From the bottom two lanes, we can see the shifting charistic of a pipelined processor operations (which is corrisponding to the DEC and EXEC stage of the pipeline)

### Requirement 3
After the simulation of the RISCV-gcc toolchain generated assembly file, I notice there are a few loation in my original assembly code that can be improved to gain better performance.
#### Fewer instructions
- In the loading period, where the initial inputNums array are filled, it can be replaced by a defined string array in .data section instead
::: spoiler
Loading was done using li and sw
```
#Start filling the inputNums array
li t0, 2
sw t0, 0(s0)
li t0, 5
sw t0, 4(s0)
li t0, 1
sw t0, 8(s0)
li t0, 3
sw t0, 12(s0)
li t0, 4
sw t0, 16(s0)
li t0, 7
sw t0, 20(s0)
```
Actually this can be done with .data, e.g.
```
.data
nums: .word 2,5,1,3,4,7
```
:::
#### Eliminate unnecessary stalls
- As the original assembly was written in function reusability in mind, many jumps are involved in the result printing sections
- A lot of stalls / NOP operations
- Constantly changing PC
::: spoiler
Original implementation of code reusability in assembly, turns out to be a bad idea :-1:
```
# Print function helpers, print the word / int value in a0
# Call with jal opcode
printInt:
li a7, 1
ecall
jr ra
printString:
li a7, 4
ecall
jr ra
printSepeartor:
la a0, str2
li a7, 4
ecall
jr ra
```
:::
Solution: Remove all the jump and replace with sequential printing
- Part of the code can also be changed to use other temporary register instead of reusing the one used by previous instruction for reducing data hazzard, like the following lines:
```
lw t3, 0(s0)
sw t3, 0(s1)
```
can be changed to :
```
lw t3, 0(s0)
sw t4, 0(s1)
```
After applying the optimization to the C file by breaking down all the loops in the source code, the new performance of the program is as follows.
```
Original Array is
2 5 1 3 4 7
Shuffled Array is
1 3 5 4 1 7
Excuting 9334 instructions, 11924 cycles, 1.277 CPI
Program terminate
- ../rtl/../testbench/testbench.v:418: Verilog $finish
Simulation statistics
=====================
Simulation time : 0.069 s
Simulation cycles: 11935
Simulation speed : 0.172971 MHz
make[1]: Leaving directory '/home/tc/srv32/sim'
make[1]: Entering directory '/home/tc/srv32/tools'
./rvsim --memsize 128 -l trace.log ../sw/a1/a1.elf
Original Array is
2 5 1 3 4 7
Shuffled Array is
1 3 5 4 1 7
Excuting 9334 instructions, 11924 cycles, 1.277 CPI
Program terminate
Simulation statistics
=====================
Simulation time : 0.003 s
Simulation cycles: 11924
Simulation speed : 3.430 MHz
make[1]: Leaving directory '/home/tc/srv32/tools'
Compare the trace between RTL and ISS simulator
=== Simulation passed ===
```
Thus, we successfully reduced the cycles from 12012 to 11924, reduced 88 cycles in total.
### Requirement 4
RISC-V Compliance Tests are important to make sure each hardware implementation (i.e. RISCV core) or software written for RISC-V can run on all implementations of RISC-V profiles / specification that comply with the profile. As stated on their README file
>The result that the architecture tests provide to the user is an assurance that the specification has been interpreted correctly and the implementation under test (DUT) can be declared as RISC-V Architecture Test compliant.

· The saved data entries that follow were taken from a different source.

(** [fetchGrokBilling], with the gate before and after. *)
Definition fetchGrokBilling (s : grok_side) (gate : Time)
    : ((string + string) * planRecorder) * Time :=
  match grok_token s with
  | inr err => ((inr err, no_record), gate)
  | inl (tok, brokerSource) =>
    match grokBillingGET (gs_Reply s tok) no_record with
    | (inr err, rec) => ((inr err, rec), gate)
    | (inl (status, body), rec) =>
      let again := (status =? 401)%Z && negb (gs_RefreshDisabled s) && negb brokerSource in
      let g := if again then gate_allow gate (gs_Now s) else (false, gate) in
      if g.1 then (grok_rotate s tok rec, g.2)
      else if negb (status =? 200)%Z then
        if brokerSource && (status =? 401)%Z
        then ((inr "HTTP 401: Grok billing rejected the broker subscription credential (agent login health is unchanged)", rec), g.2)
        else ((inr ("HTTP " +:+ itoa status +:+ " (token may be expired " +:+ bytes [226; 128; 148]
                    +:+ " run " +:+ bytes [96] +:+ "grok login" +:+ bytes [96] +:+ ")"), rec), g.2)
      else ((inl body, rec), g.2)
    end
  end.

Definition queryGrokPlanUsage (s : grok_side) (now : Time) (gate : Time)
    : (PlanUsage * planRecorder) * Time :=
  match gs_Raw s with
  | Some raw => ((parseGrokBilling (gs_Decode s raw) now, no_record), gate)
  | None =>
    match fetchGrokBilling s gate with
    | ((inr err, rec), gate) => ((unavailablePlan ProviderGrok now ("grok billing: " +:+ err), rec), gate)
    | ((inl raw, rec), gate) => ((parseGrokBilling (gs_Decode s raw) now, rec), gate)
    end
  end.
End Grok.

Which states that, it only help you to check if your software comply with the RISC-V standard, but won't help you to test / verify for designs.
srv32 is a 3 stage RISC-V core and Verilator is a simulator for Verilog. Hence, by running the srv32 inside Verilator, it checks its implementation and simulate the speed of such designs using digital simulation.